Im Jahr 2025 stieg der Wärmepumpenabsatz in 16 europäischen Ländern um 11 Prozent im Vergleich zum Vorjahr auf insgesamt 2,63 Mio. Geräte. Den Zuwachs führt die European Heat Pump Association (EHPA) auf klare Förderpolitik und Steuersenkungen in den EU-Ländern zurück.


Die Wärmepumpenbranche hatte in Europa die letzten Jahre mit einem Absatzrückgang zu kämpfen. Doch jetzt kommt die Trendwende: 2025 stiegen nicht nur die Verkäufe der Wärmepumpe in Deutschland, auch in 16 europäischen Ländern stieg der Absatz um deutliche 11 Prozent. Damit liegt der Wärmepumpen-Bestand in Europa nun bei schätzungsweise 28 Mio. installierten Geräten. Die EHPA führt die positive Marktentwicklung insbesondere auf günstige politische Rahmenbedingungen zurück.

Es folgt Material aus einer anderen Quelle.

(** The sending loop never asks the wallet to sign. *)
Lemma send_loop_no_sign_all (this : AnchorProvider C)
    (signedTxs : list (Transaction C)) (o : ConfirmOptions) (skip : bool)
    (ks : list nat) :
  guarantees
    (for_each_index ks
       (fun sigs k =>
          andThen (element signedTxs k) (fun tx =>
          andThen (serialize tx) (fun rawTx =>
          andThen (if skip
                   then sendRawTransaction (connection this) rawTx (Some o)
                   else sendAndConfirmRawTransaction (connection this) rawTx
                          (Some o))
                  (fun sig => done (sigs ++ [sig])))))
       [])
    (fun _ added => filter is_sign_all added = []).
Proof.
  eapply guarantees_weaken.
  - apply (guarantees_for_each_index
             (fun _ _ l => filter is_sign_all l = [])
             (fun _ _ l => filter is_sign_all l = []))
      with (i := 0) (l := []); [| reflexivity].
    intros i sigs k l Hl.
    apply guarantees_element_then; [| rewrite app_nil_r; exact Hl].
    intros tx. eapply guarantees_andThen.
    + unfold serialize.
      apply guarantees_perform with (Q := fun r l1 => l1 = [EvSerialize tx]).
      reflexivity.
    + intros f l1 H. cbv beta in H. subst l1.
      rewrite filter_app, Hl. reflexivity.
    + intros rawTx l1 H. cbv beta in H. subst l1.
      assert (Hstep :
                guarantees
                  (if skip
                   then sendRawTransaction (connection this) rawTx (Some o)
                   else sendAndConfirmRawTransaction (connection this) rawTx
                          (Some o))
                  (fun _ ls => filter is_sign_all ls = [])).
      { destruct skip.
        - eapply guarantees_weaken; [apply sendRawTransaction_run |].
          intros r ls [returned [-> _]]. reflexivity.
        - eapply guarantees_weaken; [apply sendAndConfirmRawTransaction_run |].
          intros r ls [[-> _] | [s [returned [-> _]]]]; reflexivity. }
      eapply guarantees_andThen; [exact Hstep | |].
      * intros f ls Hls. cbv beta in Hls.
        rewrite !filter_app, Hl, Hls. reflexivity.
      * intros sig ls Hls. cbv beta in Hls. apply guarantees_done.
        rewrite app_nil_r, !filter_app, Hl, Hls. reflexivity.
  - intros r l. simpl. destruct r as [sigs | f].
    + intros H. exact H.
    + intros [i' [_ H]]. exact H.
Qed.

Lemma guarantees_conj {A} (m : Prog C A)
    (Q1 Q2 : Outcome (Alien C) A -> list (Event C) -> Prop) :
  guarantees m Q1 -> guarantees m Q2 ->
  guarantees m (fun r l => Q1 r l /\ Q2 r l).
Proof.
  intros H1 H2 st.
  destruct (H1 st) as [a1 [E1 P1]]. destruct (H2 st) as [a2 [E2 P2]].
  exists a1. split; [exact E1 |]. split; [exact P1 |].
  rewrite E1 in E2. apply app_inv_head in E2. rewrite E2. exact P2.
Qed.

Lemma guarantees_element_found_then {A B} (array : list A) (k : nat)
    (continue : A -> Prog C B)
    (Q : Outcome (Alien C) B -> list (Event C) -> Prop) :
  (forall x, nth_error array k = Some x -> guarantees (continue x) Q) ->
  Q (Raise (Threw (TypeError "Cannot read properties of undefined"))) [] ->
  guarantees (andThen (element array k) continue) Q.
Proof.
  intros Hk Hf st. unfold andThen, element.
  destruct (nth_error array k) as [x |]; simpl.
  - apply (Hk x eq_refl).
  - exists []. simpl. rewrite app_nil_r. split; [reflexivity | exact Hf].
Qed.

(** A loop over the indices from [start] on that sends at most once per
    turn, and only at an index below [bound], sends at most
    [bound - start] times. *)
Lemma for_each_index_sends {V} (body : V -> nat -> Prog C V) (bound : nat) :
  (forall v k,
     guarantees (body v k)
       (fun r l =>
          sends l <= 1
          /\ (sends l = 0 \/ k < bound)
          /\ forall v', r = Done v' -> k < bound)) ->
  forall n start v,
    guarantees (for_each_index (seq start n) body v)
      (fun _ added => sends added <= bound - start).
Proof.
  intros Hbody n. induction n as [| n IH]; intros start v;
    cbn [seq for_each_index].
  - apply guarantees_done. unfold sends. simpl. lia.
  - eapply guarantees_andThen; [apply (Hbody v start) | |].
    + intros f l (H1 & [H0 | Hlt] & _); lia.
    + intros v' l1 (H1 & _ & Hlt). specialize (Hlt v' eq_refl).
      eapply guarantees_weaken; [apply (IH (S start) v') |].
      intros r l2 H2. cbv beta in H2. rewrite sends_app. lia.
Qed.

(** The sending loop sends no more transactions than [signedTxs]
    has. *)
Lemma send_loop_bound (this : AnchorProvider C)
    (signedTxs : list (Transaction C)) (o : ConfirmOptions) (skip : bool)
    (n : nat) :
  guarantees
    (for_each_index (seq 0 n)
       (fun sigs k =>
          andThen (element signedTxs k) (fun tx =>
          andThen (serialize tx) (fun rawTx =>
          andThen (if skip
                   then sendRawTransaction (connection this) rawTx (Some o)
                   else sendAndConfirmRawTransaction (connection this) rawTx
                          (Some o))
                  (fun sig => done (sigs ++ [sig])))))
       [])
    (fun _ added => sends added <= length signedTxs).
Proof.
  eapply guarantees_weaken.
  - apply (for_each_index_sends
             (fun sigs k =>
                andThen (element signedTxs k) (fun tx =>
                andThen (serialize tx) (fun rawTx =>
                andThen (if skip
                         then sendRawTransaction (connection this) rawTx
                                (Some o)
                         else sendAndConfirmRawTransaction (connection this)
                                rawTx (Some o))
                        (fun sig => done (sigs ++ [sig])))))
             (length signedTxs)).
    intros sigs k. apply guarantees_element_found_then.
    + intros tx Hnth.
      assert (Hlt : k < length signedTxs).
      { apply nth_error_Some. rewrite Hnth. discriminate. }
      eapply guarantees_andThen.
      * unfold serialize.
        apply guarantees_perform with (Q := fun r l1 => l1 = [EvSerialize tx]).
        reflexivity.
      * intros f l1 H. cbv beta in H. subst l1.
        split; [unfold sends; simpl; lia |].
        split; [right; exact Hlt | intros v' Heq; discriminate Heq].
      * intros rawTx l1 H. cbv beta in H. subst l1.
        eapply guarantees_andThen;
          [apply (send_step_run (connection this) rawTx o skip) | |].
        -- intros f ls (Hs1 & _).
           split; [rewrite sends_app, Hs1; unfold sends; simpl; lia |].
           split; [right; exact Hlt | intros v' Heq; discriminate Heq].
        -- intros sig ls (Hs1 & _). apply guarantees_done.
           split; [rewrite !sends_app, Hs1; unfold sends; simpl; lia |].
           split; [right; exact Hlt | intros v' _; exact Hlt].
    + split; [unfold sends; simpl; lia |].
      split; [left; reflexivity | intros v' Heq; discriminate Heq].
  - intros r l H. cbv beta in H. lia.
Qed.

(** A registering loop that completes has made one registration per
    index. *)
Lemma register_loop_count (register : Register C)
    (array : list (Transaction C)) (ks : list nat) :
  guarantees
    (for_each_index ks
       (fun (_ : unit) j =>
          andThen (element array j) (fun st => registration register st))
       tt)
    (fun r added => forall u, r = Done u -> length added = length ks).
Proof.
  eapply guarantees_weaken.
  - apply (guarantees_for_each_index
             (fun i _ l => length l = i) (fun _ _ _ => True))
      with (i := 0) (l := []); [| reflexivity].
    intros i v k l Hl.
    apply guarantees_element_then; [| exact I].
    intros st. eapply guarantees_weaken; [apply registration_run |].
    intros r l2 [signature [accepted [-> _]]].
    destruct r as [u | f]; [| exact I].
    rewrite length_app, Hl. simpl. lia.
  - intros r l. simpl. destruct r as [u | f].
    + intros H u' _. exact H.
    + intros _ u' Heq. discriminate Heq.
Qed.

Wo Politik fördert, boomt die Wärmepumpe
In zwölf europäischen Ländern seien Förderprogramme, gesenkte Stromsteuern und klare politische Rahmenbedingungen richtungsweisend für den Erfolg der Wärmepumpe gewesen. In Belgien erreichte die Wärmepumpenbranche einen Absatzzuwachs um sieben Prozent, nachdem ein Verbot fossiler Heizungen im Neubau eingeführt und die Mehrwertsteuer von 21 auf 6 % auf Wärmepumpen bei Sanierungen abgesenkt worden war.
Im Gegensatz dazu ist in Polen und Frankreich ein Absatzrückgang zu vermelden, da hier viele Falschinformationen zur Wärmepumpen-Technologie kursierten bzw. Förderprogramme aufgrund angespannter Staatshaushalte in Gefahr gerieten.
Neuer Rekord in Deutschland – mit altem GEG
In Deutschland waren 2025 Wärmepumpen erstmals das meistverkaufte Heizgerät mit 299.000 Stück. Laut EHPA sei diese Entwicklung auf ein gestiegenes Vertrauen der Verbraucher in die Technologie zurückzuführen, nachdem die Heizungsfrage in den Vorjahren stark politisiert worden sei. Zudem zeige die steigende Wärmepumpen-Nachfrage den Wunsch der Verbraucher nach Energiesicherheit und Unabhängigkeit von preislich volatilen, fossilen Rohstoffen.
Europäische Vorgaben entscheidend
Die Entwicklung der politischen Rahmenbedingungen in den europäischen Ländern beeinflusst maßgeblich die EU-Kommission zur Klima- und Gebäudepolitik. Insbesondere der „EU Electrification Action Plan“ und die “Heating and Cooling Strategy“ werden sich laut EHPA in der Marktentwicklung der nächsten Jahre niederschlagen.
Mit kluger Politik raus aus Importabhängigkeit
“Es ist eine grundlegende Erkenntnis der Politik, dass Steuern das zentrale Instrument sind, um das Kaufverhalten zu verändern. Die europäischen Länder müssen schnell handeln und die Steuern auf Wärmepumpen und Strom senken, damit diese zur wettbewerbsfähigsten Option werden. Dies muss durch eine stabile Politik konsolidiert werden. Auf diese Weise kann Europa sein Energiesystem von der gegenwärtigen Importabhängigkeit von unberechenbaren Akteuren zu einer nachhaltigen Selbstversorgung umstellen. Die Ereignisse des Wochenendes im Iran zeigen die Notwendigkeit dafür deutlicher denn je“, so Paul Kenny, Direktor der EHPA.